A mon avis, un scénario doit respecter un équilibre en décrivant les réalités de façon objective, sans donner une représentation trop sombre de l’existence des sourds, qui est vraiment pleine de vie et de joie. En ce qui concerne la musique, par exemple, il suffit de songer aux Gallaudet Dancers, à la poésie des sourds, très abondante maintenant, et au développement actuel de la langue des signes américaine pour constater que la musique et le rythme font partie de la vie des sourds, même s’ils prennent une forme différente. Et en définitive, il est magnifique que, dans le film, Ruby, qui chante sur scène, a recours à la langue des signes à l’intention de ses parents, unissant ainsi le monde des sourds et celui des personnes qui entendent.

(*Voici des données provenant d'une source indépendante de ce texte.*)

(** [main()], called at time [now] on a content root holding [entries]. *)
Definition main (now : Z) (entries : list (jsstring * dirent)) : Server :=
  let '(ps, call) := generateManifest entries in
  after_callback now
    {| currentManifestTimestamp := None;
       currentManifest := None;
       listening := false;
       uncaught := None;
       start := now;
       pipelines := ps |}
    call.

(** One event delivered at time [now].  A process ended by an uncaught
    exception runs no further handler. *)
Definition deliver (s : Server) (tev : Z * event) : option Server :=
  match uncaught s with
  | Some _ => Some s
  | None =>
      match handle_event (pipelines s) (snd tev) with
      | Some (ps, call) =>
          Some (after_callback (fst tev) (with_pipelines s ps) call)
      | None => None
      end
  end.

Fixpoint run (s : Server) (schedule : list (Z * event)) : option Server :=
  match schedule with
  | [] => Some s
  | tev :: rest =>
      match deliver s tev with
      | Some s' => run s' rest
      | None => None
      end
  end.

(** The server answers requests: it listens and has not died. *)
Definition serving (s : Server) : bool :=
  listening s && match uncaught s with None => true | Some _ => false end.

End Build.

(** ** JSON values and [JSON.stringify] *)

Inductive json : Type :=
| JNumber (z : Z)
| JString (s : jsstring)
| JArray (elements : list json)
| JObject (members : list (jsstring * json)).

Definition digit_char (d : Z) : ascii := ascii_of_N (48 + Z.to_N d).

(** The decimal digits of a natural number, most significant first; [fuel]
    bounds their number. *)
Fixpoint digits_of (fuel : nat) (n : Z) : jsstring :=
  match fuel with
  | O => []
  | S fuel' =>
      if n <? 10 then [digit_char n]
      else digits_of fuel' (n / 10) ++ [digit_char (n mod 10)]
  end.
(** * rislingo backend: session lifecycle, phrase repository, Task1 archive

    A shallow embedding of
      - [backend/routers/auth.py]
      - [backend/routers/task1_archive.py]
      - [backend/repositories/phrase_repository.py]
      - [backend/database.py] (the request-scoped ORM session)
    followed by the properties of the specification that concern them.

    The relational store is a record of tables, each table a list of rows in
    storage order.  The ORM session is a unit of work over it: [add],
    [delete] and attribute assignment queue changes, [commit] flushes them,
    [rollback] discards them.  Every database round trip (query, commit,
    refresh) may raise; which one does is decided by a fault schedule carried
    in the session, so that the [try]/[except] paths of the routers can be
    exercised. *)

From Stdlib Require Import ZArith NArith List String Ascii Bool Lia.
From Stdlib Require Import Permutation Sorted DecimalString.
Import ListNotations.

Local Open Scope string_scope.
Local Open Scope list_scope.
Local Open Scope Z_scope.

(** ** Values *)

(** [uuid.UUID]: compared through its 128-bit integer. *)
Definition uuid := N.

(** Naive UTC [datetime]: microseconds since the epoch. *)
Definition datetime := Z.

(** [timedelta(days=d)] in microseconds. *)
Definition timedelta_days (d : Z) : Z := d * 86400 * 1000000.

(** ** Rows

    [models.py] is not among the sources.  The four row types below carry
    the attributes the data model of the specification lists, which are
    also the ones the routers, the repository and [test_full_flow.py] read
    and write. *)

(** Modelled from the spec: the [User] row of [models.py]. *)
Module User.
Record t := mk { id : uuid; user_identifier : string }.
End User.
(** C6 (amended): when the payment step succeeded and the settlement request
    failed, the trade shows exactly one alert.  A refused settlement shows
    "Purchase failed after payment: " (for a sale "Sale failed: ") followed
    by the error of the answer or "Unknown error"; a settlement request that
    raised shows the alert of the catch block, "Failed to buy tokens: " (for
    a sale "Failed to sell tokens: ") followed by the message of the error.
    [buyTokens] then returns undefined and [sellTokens] null.  The report of
    a refused settlement differs from the report of every trade without a
    refused settlement.  The report of any failed settlement differs, in
    [buyTokens], from the report of every purchase whose payment was not
    approved, and in [sellTokens], when the request did not raise an error
    with the message "undefined", from the report of every sale whose payout
    was not approved. *)
Theorem settlement_failure_report_distinct
  (env : environment) (id : string) (n : float) (w : world)
  (req : request) (a : option string) (rep : reply) :
  is_settlement req = true ->
  reply_failed rep = true ->
  (In (Fetch req a rep) (log_of (buyTokens env id n w)) ->
   report (buyTokens env id n w) = (Ok RUndefined, [buy_failure_alert rep])
   /\ (forall env' (id' : string) (n' : float) w',
         (exists d, rep = Replied d) ->
         ~ settlement_refused_in (log_of (buyTokens env' id' n' w')) ->
         report (buyTokens env id n w) ≠ report (buyTokens env' id' n' w'))
   /\ (forall env' (id' : string) (n' : float) w' o outcome,
         In (GatewayCheckout o outcome) (log_of (buyTokens env' id' n' w')) ->
         approved outcome = false ->
         report (buyTokens env id n w) ≠ report (buyTokens env' id' n' w')))
  /\ (In (Fetch req a rep) (log_of (sellTokens env id n w)) ->
      report (sellTokens env id n w) = (Ok RNull, [sell_failure_alert rep])
      /\ (forall env' (id' : string) (n' : float) w',
            (exists d, rep = Replied d) ->
            ~ settlement_refused_in (log_of (sellTokens env' id' n' w')) ->
            report (sellTokens env id n w) ≠ report (sellTokens env' id' n' w'))
      /\ (forall env' (id' : string) (n' : float) w' o outcome,
            In (GatewayCheckout o outcome) (log_of (sellTokens env' id' n' w')) ->
            approved outcome = false ->
            rep ≠ Failed {| message := "undefined" |} ->
            report (sellTokens env id n w) ≠ report (sellTokens env' id' n' w'))).
Proof.
  intros Hreq Hrep. split; intros Hin.
  - pose proof (buyTokens_settlement_failed_report _ _ _ _ _ _ _ Hin Hreq Hrep)
      as Hrp.
    split; [exact Hrp|split].
    + intros env' id' n' w' [d ->] Hno Heq. apply Hno.
      rewrite Hrp in Heq. apply (f_equal snd) in Heq.
      unfold report in Heq; cbn [snd buy_failure_alert] in Heq.
      symmetry in Heq. exact (buyTokens_refusal_alert _ _ _ _ _ Heq).
    + intros env' id' n' w' o outcome Hin' Happ Heq.
      apply (f_equal snd) in Heq. unfold report in Heq; cbn [snd] in Heq.
      revert Heq.
      exact (buyTokens_alerts_apart env env' id id' n n' w w' req a rep o outcome
               Hreq Hrep Happ Hin Hin').
  - pose proof (sellTokens_settlement_failed_report _ _ _ _ _ _ _ Hin Hreq Hrep)
      as Hrp.
    split; [exact Hrp|split].
    + intros env' id' n' w' [d ->] Hno Heq. apply Hno.
      rewrite Hrp in Heq. apply (f_equal snd) in Heq.
      unfold report in Heq; cbn [snd sell_failure_alert] in Heq.
      symmetry in Heq. exact (sellTokens_refusal_alert _ _ _ _ _ Heq).
    + intros env' id' n' w' o outcome Hin' Happ Hne Heq.
      apply (f_equal snd) in Heq. unfold report in Heq; cbn [snd] in Heq.
      revert Heq.
      exact (sellTokens_alerts_apart env env' id id' n n' w w' req a rep o outcome
               Hreq Hrep Happ Hin Hin' Hne).
Qed.
(** Characters of the standard base64 alphabet or the padding. *)
Definition is_b64_char (c : Ascii.ascii) : bool :=
  Ascii.eqb c pad || existsb (Ascii.eqb c) (String.list_ascii_of_string b64alphabet).

Definition all_b64 (s : string) : bool :=
  forallb is_b64_char (String.list_ascii_of_string s).

(* ------------------------------------------------------------------ *)
(** ** The secure random source ([crypto/rand]) *)

(** What one [rand.Read] call gets from the operating system: a fill of
    the buffer (byte [i] of the buffer is [fill i]) or an error. *)
Inductive RandReply :=
  | RandOk (fill : nat -> Byte.byte)
  | RandErr (err : goerror).

(** The process-wide source: the reply of each successive read, and the
    number of reads made so far. *)
Record RandSource := mkRandSource {
  replies : nat -> RandReply;
  reads : nat
}.

(** [rand.Read(buf)] on a buffer of length [len]. *)
Definition rand_Read (len : nat) (src : RandSource) : list Byte.byte * option goerror * RandSource :=
  let src' := mkRandSource (replies src) (S (reads src)) in
  match replies src (reads src) with
  | RandOk fill => (map fill (seq 0 len), None, src')
  | RandErr e => (repeat Byte.x00 len, Some e, src')
  end.

(** [randomKey]: a nil slice is the empty list. *)
Definition randomKey (len : nat) (src : RandSource) : list Byte.byte * option goerror * RandSource :=
  let '(buf, err, src') := rand_Read len src in
  match err with
  | Some e => ([], Some e, src')
  | None => (buf, None, src')
  end.

Definition NewClusterSecret (src : RandSource) : string * option goerror * RandSource :=
  let '(buf, err, src') := randomKey 32 src in
  match err with
  | Some e => (EmptyString, Some e, src')
  | None => (EncodeToString buf, None, src')
  end.

Definition swarmPrefix : string := "/key/swarm/psk/1.0.0".
Definition multiBase : string := "/base16/".

(** [fmt.Sprintf("%s\n%s\n%s", a, b, c)]. *)
Definition Sprintf_3lines (a b c : string) : string :=
  a +:+ String newline (b +:+ String newline c).

Definition NewSwarmKey (src : RandSource) : string * option goerror * RandSource :=
  let '(buf, err, src') := randomKey 32 src in
  match err with
  | Some e => (EmptyString, Some e, src')
  | None =>
      let key := EncodeToString buf in
      (Sprintf_3lines swarmPrefix multiBase key, None, src')
  end.

(* ------------------------------------------------------------------ *)
(** ** Node identities ([NewKey], [GenerateIdentity]) *)

(** [ci.KeyType] of go-libp2p. *)
Inductive KeyType := RSA | Ed25519 | Secp256k1 | ECDSA.

Section Identity.

(** Key values of go-libp2p's crypto package; a [ci.PrivKey] interface
    value may be nil, written [None]. A [peer.ID] is a string. *)
Context {PrivKey PubKey : Type}.

(** [ci.GenerateKeyPair(typ, bits)] for the draw of randomness at hand. *)
Context (GenerateKeyPair : KeyType -> Z -> (PrivKey * PubKey) + goerror).
(** [peer.IDFromPublicKey]. *)
Context (IDFromPublicKey : PubKey -> string + goerror).
(** [ci.MarshalPrivateKey]. *)
Context (MarshalPrivateKey : option PrivKey -> list Byte.byte + goerror).

Definition NewKey : option PrivKey * string * option goerror :=
  let edDSAKeyLen := 4096 in
  match GenerateKeyPair Ed25519 edDSAKeyLen with
  | inr err => (None, EmptyString, Some err)
  | inl (priv, pub) =>
      match IDFromPublicKey pub with
      | inr err => (None, EmptyString, Some err)
      | inl peerid => (Some priv, peerid, None)
      end
  end.

(** Returns [(peerid, privStr, err)]. *)
Definition GenerateIdentity : string * string * option goerror :=
  let '(privateKey, peerid, err) := NewKey in
  match err with
  | Some e => (EmptyString, EmptyString, Some (Errorf_w "cannot generate new key: " e))
  | None =>
      match MarshalPrivateKey privateKey with
      | inr e => (EmptyString, EmptyString,
                  Some (Errorf_w "cannot get bytes from private key: " e))
      | inl privBytes => (peerid, b64_EncodeToString privBytes, None)
      end
  end.

End Identity.

(* ================================================================== *)
(** * Properties *)

(* ------------------------------------------------------------------ *)
(** ** Sizing *)

Lemma wrap_id (z : Z) : Int64.in_range z -> Int64.wrap z = z.
Proof.
  unfold Int64.in_range, Int64.wrap, Int64.modulus, Int64.min_signed, Int64.max_signed.
  intros [H1 H2]. rewrite Z.mod_small; lia.
Qed.

Lemma storageTB_bounds (s : Z) :
  Int64.in_range s -> - 2 ^ 23 <= Z.quot s Tebibyte <= 2 ^ 23.
Proof.
  unfold Int64.in_range, Int64.min_signed, Int64.max_signed, Tebibyte. intros Hs.
  pose proof (Z.quot_rem' s (2 ^ 40)) as Hqr.
  pose proof (Z.rem_bound_abs s (2 ^ 40) ltac:(lia)) as Hr.
  simpl in *. lia.
Qed.

Lemma storageTB_eq (s : Z) :
  Int64.in_range s -> Int64.div s Tebibyte = Z.quot s Tebibyte.
Proof.
  intros Hs. pose proof (storageTB_bounds s Hs). unfold Int64.div.
  apply wrap_id. unfold Int64.in_range, Int64.min_signed, Int64.max_signed. lia.
Qed.

(** [IPFSContainerResources] with the int64 wrap-around shown not to
    occur on any int64 input. *)
Lemma IPFSContainerResources_components (s : Z) :
  Int64.in_range s ->
  let tb := Z.quot s Tebibyte in
  let ram := if Z.ltb tb 2 then 1 else tb in
  cpu_request s = Some (mkQuantity (250 + 500 * tb) Milli) /\
  cpu_limit s = Some (mkQuantity (2 * (250 + 500 * tb)) Milli) /\
  mem_request s = Some (mkQuantity ram Giga) /\
  mem_limit s = Some (mkQuantity (2 * ram) Giga).
Proof.
  intros Hs tb ram. pose proof (storageTB_bounds s Hs) as Hb.
  unfold cpu_request, cpu_limit, mem_request, mem_limit, IPFSContainerResources.
  rewrite (storageTB_eq s Hs). fold tb. fold ram. cbn [Requests Limits].
  assert (Hram : 1 <= ram <= 2 ^ 23) by (subst ram; destruct (Z.ltb_spec tb 2); lia).
  unfold Int64.mul, Int64.add.
  rewrite (wrap_id (500 * tb)) by (unfold Int64.in_range, Int64.min_signed, Int64.max_signed; lia).
  rewrite (wrap_id (250 + 500 * tb)) by (unfold Int64.in_range, Int64.min_signed, Int64.max_signed; lia).
  rewrite (wrap_id (2 * (250 + 500 * tb))) by (unfold Int64.in_range, Int64.min_signed, Int64.max_signed; lia).
  rewrite (wrap_id (2 * ram)) by (unfold Int64.in_range, Int64.min_signed, Int64.max_signed; lia).
  unfold ResourceCPU, ResourceMemory, NewScaledQuantity.
  repeat split; simplify_map_eq; reflexivity.
Qed.

(** C2: for a non-negative int64 [storageBytes], with
    [storageTB = floor(storageBytes / 2^40)], the CPU request is
    [250 + 500 * storageTB] millicores, the CPU limit is twice the CPU
    request and the memory limit is twice the memory request. *)
Theorem IPFSContainerResources_cpu_and_limits (s : Z) :
  0 <= s <= Int64.max_signed ->
  let storageTB := s / 2 ^ 40 in
  cpu_request s = Some (mkQuantity (250 + 500 * storageTB) Milli) /\
  cpu_limit s = Some (mkQuantity (2 * (250 + 500 * storageTB)) Milli) /\
  exists ram, mem_request s = Some (mkQuantity ram Giga) /\
              mem_limit s = Some (mkQuantity (2 * ram) Giga).
Proof.
  intros Hs storageTB.
  assert (Hr : Int64.in_range s)
    by (unfold Int64.in_range, Int64.min_signed, Int64.max_signed in *; lia).
  destruct (IPFSContainerResources_components s Hr) as (H1 & H2 & H3 & H4).
  unfold Tebibyte in *. rewrite Z.quot_div_nonneg in H1, H2, H3, H4 by lia.
  fold storageTB in H1, H2, H3, H4.
  split; [exact H1|]. split; [exact H2|]. eexists. split; [exact H3 | exact H4].
Qed.

Lemma IPFSContainerResources_cpu_and_limits_witness :
  (0 <= 3 * 2 ^ 40 <= Int64.max_signed) /\
  (let storageTB := (3 * 2 ^ 40) / 2 ^ 40 in
   cpu_request (3 * 2 ^ 40) = Some (mkQuantity (250 + 500 * storageTB) Milli) /\
   cpu_limit (3 * 2 ^ 40) = Some (mkQuantity (2 * (250 + 500 * storageTB)) Milli) /\
   exists ram, mem_request (3 * 2 ^ 40) = Some (mkQuantity ram Giga) /\
               mem_limit (3 * 2 ^ 40) = Some (mkQuantity (2 * ram) Giga)).
Proof.
  split.
  - unfold Int64.max_signed. lia.
  - apply IPFSContainerResources_cpu_and_limits. unfold Int64.max_signed. lia.
Defined.

(** C3: for a non-negative int64 [storageBytes], the memory request is
    [ramGBMin] decimal gigabytes where [ramGBMin = storageTB], clamped to
    1 (not 2) when [storageTB < 2]; for 1 TiB the memory request is 1 GB
    and the CPU request 750 millicores. *)
Theorem IPFSContainerResources_ram_clamp (s : Z) :
  0 <= s <= Int64.max_signed ->
  let storageTB := s / 2 ^ 40 in
  mem_request s = Some (mkQuantity (if Z.ltb storageTB 2 then 1 else storageTB) Giga) /\
  (storageTB < 2 -> mem_request s = Some (mkQuantity 1 Giga)) /\
  (2 <= storageTB -> mem_request s = Some (mkQuantity storageTB Giga)) /\
  mem_request (2 ^ 40) = Some (mkQuantity 1 Giga) /\
  cpu_request (2 ^ 40) = Some (mkQuantity 750 Milli).
Proof.
  intros Hs storageTB.
  assert (Hr : Int64.in_range s)
    by (unfold Int64.in_range, Int64.min_signed, Int64.max_signed in *; lia).
  destruct (IPFSContainerResources_components s Hr) as (_ & _ & H3 & _).
  unfold Tebibyte in H3. rewrite Z.quot_div_nonneg in H3 by lia.
  fold storageTB in H3.
  split; [exact H3|]. split; [|split].
  - intros Hlt. rewrite H3. apply Z.ltb_lt in Hlt. rewrite Hlt. reflexivity.
  - intros Hge. rewrite H3. destruct (Z.ltb_spec storageTB 2); [lia | reflexivity].
  - split; reflexivity.
Qed.

Lemma IPFSContainerResources_ram_clamp_witness :
  (0 <= 2 ^ 40 <= Int64.max_signed) /\
  (let storageTB := 2 ^ 40 / 2 ^ 40 in
   mem_request (2 ^ 40) = Some (mkQuantity (if Z.ltb storageTB 2 then 1 else storageTB) Giga) /\
   (storageTB < 2 -> mem_request (2 ^ 40) = Some (mkQuantity 1 Giga)) /\
   (2 <= storageTB -> mem_request (2 ^ 40) = Some (mkQuantity storageTB Giga)) /\
   mem_request (2 ^ 40) = Some (mkQuantity 1 Giga) /\
   cpu_request (2 ^ 40) = Some (mkQuantity 750 Milli)).
Proof.
  split.
  - unfold Int64.max_signed. lia.
  - apply IPFSContainerResources_ram_clamp. unfold Int64.max_signed. lia.
Defined.

Lemma qty_le_same_scale (a b sc : Z) :
  a <= b -> qty_le (mkQuantity a sc) (mkQuantity b sc).
Proof. unfold qty_le. simpl. rewrite Z.min_id, Z.sub_diag. lia. Qed.

(** C4: for non-negative int64 sizes [s1 < s2], every component of
    [IPFSContainerResources s1] is at most the corresponding component of
    [IPFSContainerResources s2]. *)
Theorem IPFSContainerResources_monotone (s1 s2 : Z) :
  0 <= s1 -> s1 < s2 -> s2 <= Int64.max_signed ->
  opt_qty_le (cpu_request s1) (cpu_request s2) /\
  opt_qty_le (cpu_limit s1) (cpu_limit s2) /\
  opt_qty_le (mem_request s1) (mem_request s2) /\
  opt_qty_le (mem_limit s1) (mem_limit s2).
Proof.
  intros H0 Hlt Hmax.
  assert (R1 : Int64.in_range s1)
    by (unfold Int64.in_range, Int64.min_signed, Int64.max_signed in *; lia).
  assert (R2 : Int64.in_range s2)
    by (unfold Int64.in_range, Int64.min_signed, Int64.max_signed in *; lia).
  destruct (IPFSContainerResources_components s1 R1) as (A1 & A2 & A3 & A4).
  destruct (IPFSContainerResources_components s2 R2) as (B1 & B2 & B3 & B4).
  rewrite A1, A2, A3, A4, B1, B2, B3, B4. cbn [opt_qty_le].
  unfold Tebibyte. rewrite !Z.quot_div_nonneg by lia.
  assert (Hd : s1 / 2 ^ 40 <= s2 / 2 ^ 40) by (apply Z.div_le_mono; lia).
  set (t1 := s1 / 2 ^ 40) in *. set (t2 := s2 / 2 ^ 40) in *.
  assert (Hram : (if Z.ltb t1 2 then 1 else t1) <= (if Z.ltb t2 2 then 1 else t2))
    by (destruct (Z.ltb_spec t1 2), (Z.ltb_spec t2 2); lia).
  repeat split; apply qty_le_same_scale; lia.
Qed.

Lemma IPFSContainerResources_monotone_witness :
  (0 <= 2 ^ 40 /\ 2 ^ 40 < 5 * 2 ^ 40 /\ 5 * 2 ^ 40 <= Int64.max_signed) /\
  (opt_qty_le (cpu_request (2 ^ 40)) (cpu_request (5 * 2 ^ 40)) /\
   opt_qty_le (cpu_limit (2 ^ 40)) (cpu_limit (5 * 2 ^ 40)) /\
   opt_qty_le (mem_request (2 ^ 40)) (mem_request (5 * 2 ^ 40)) /\
   opt_qty_le (mem_limit (2 ^ 40)) (mem_limit (5 * 2 ^ 40))).
Proof.
  split.
  - unfold Int64.max_signed. lia.
  - apply IPFSContainerResources_monotone; unfold Int64.max_signed; lia.
Defined.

Pour moi, ce beau film est un excellent premier pas dans la description de la vie des sourds. Et l’accueil général a été tellement favorable que j’espère qu’un grand nombre d’autres films suivront et enrichiront les vies de ceux qui entendent et des sourds, grâce à une meilleure compréhension mutuelle entre les uns et les autres.
[*] Représentation ou stéréotype ? Les sourds sont déchirés au sujet de CODA
Lors de votre dernière année d'enseignement à Gallaudet, combien cette université comptait-elle d'étudiants ? Quel était l'effectif normal d'un cours de français ?
RH : Actuellement, 1.129 étudiants sont inscrits à Gallaudet. À cet effectif s'ajoutent des inscriptions aux cours en ligne et des étudiants à statut particulier.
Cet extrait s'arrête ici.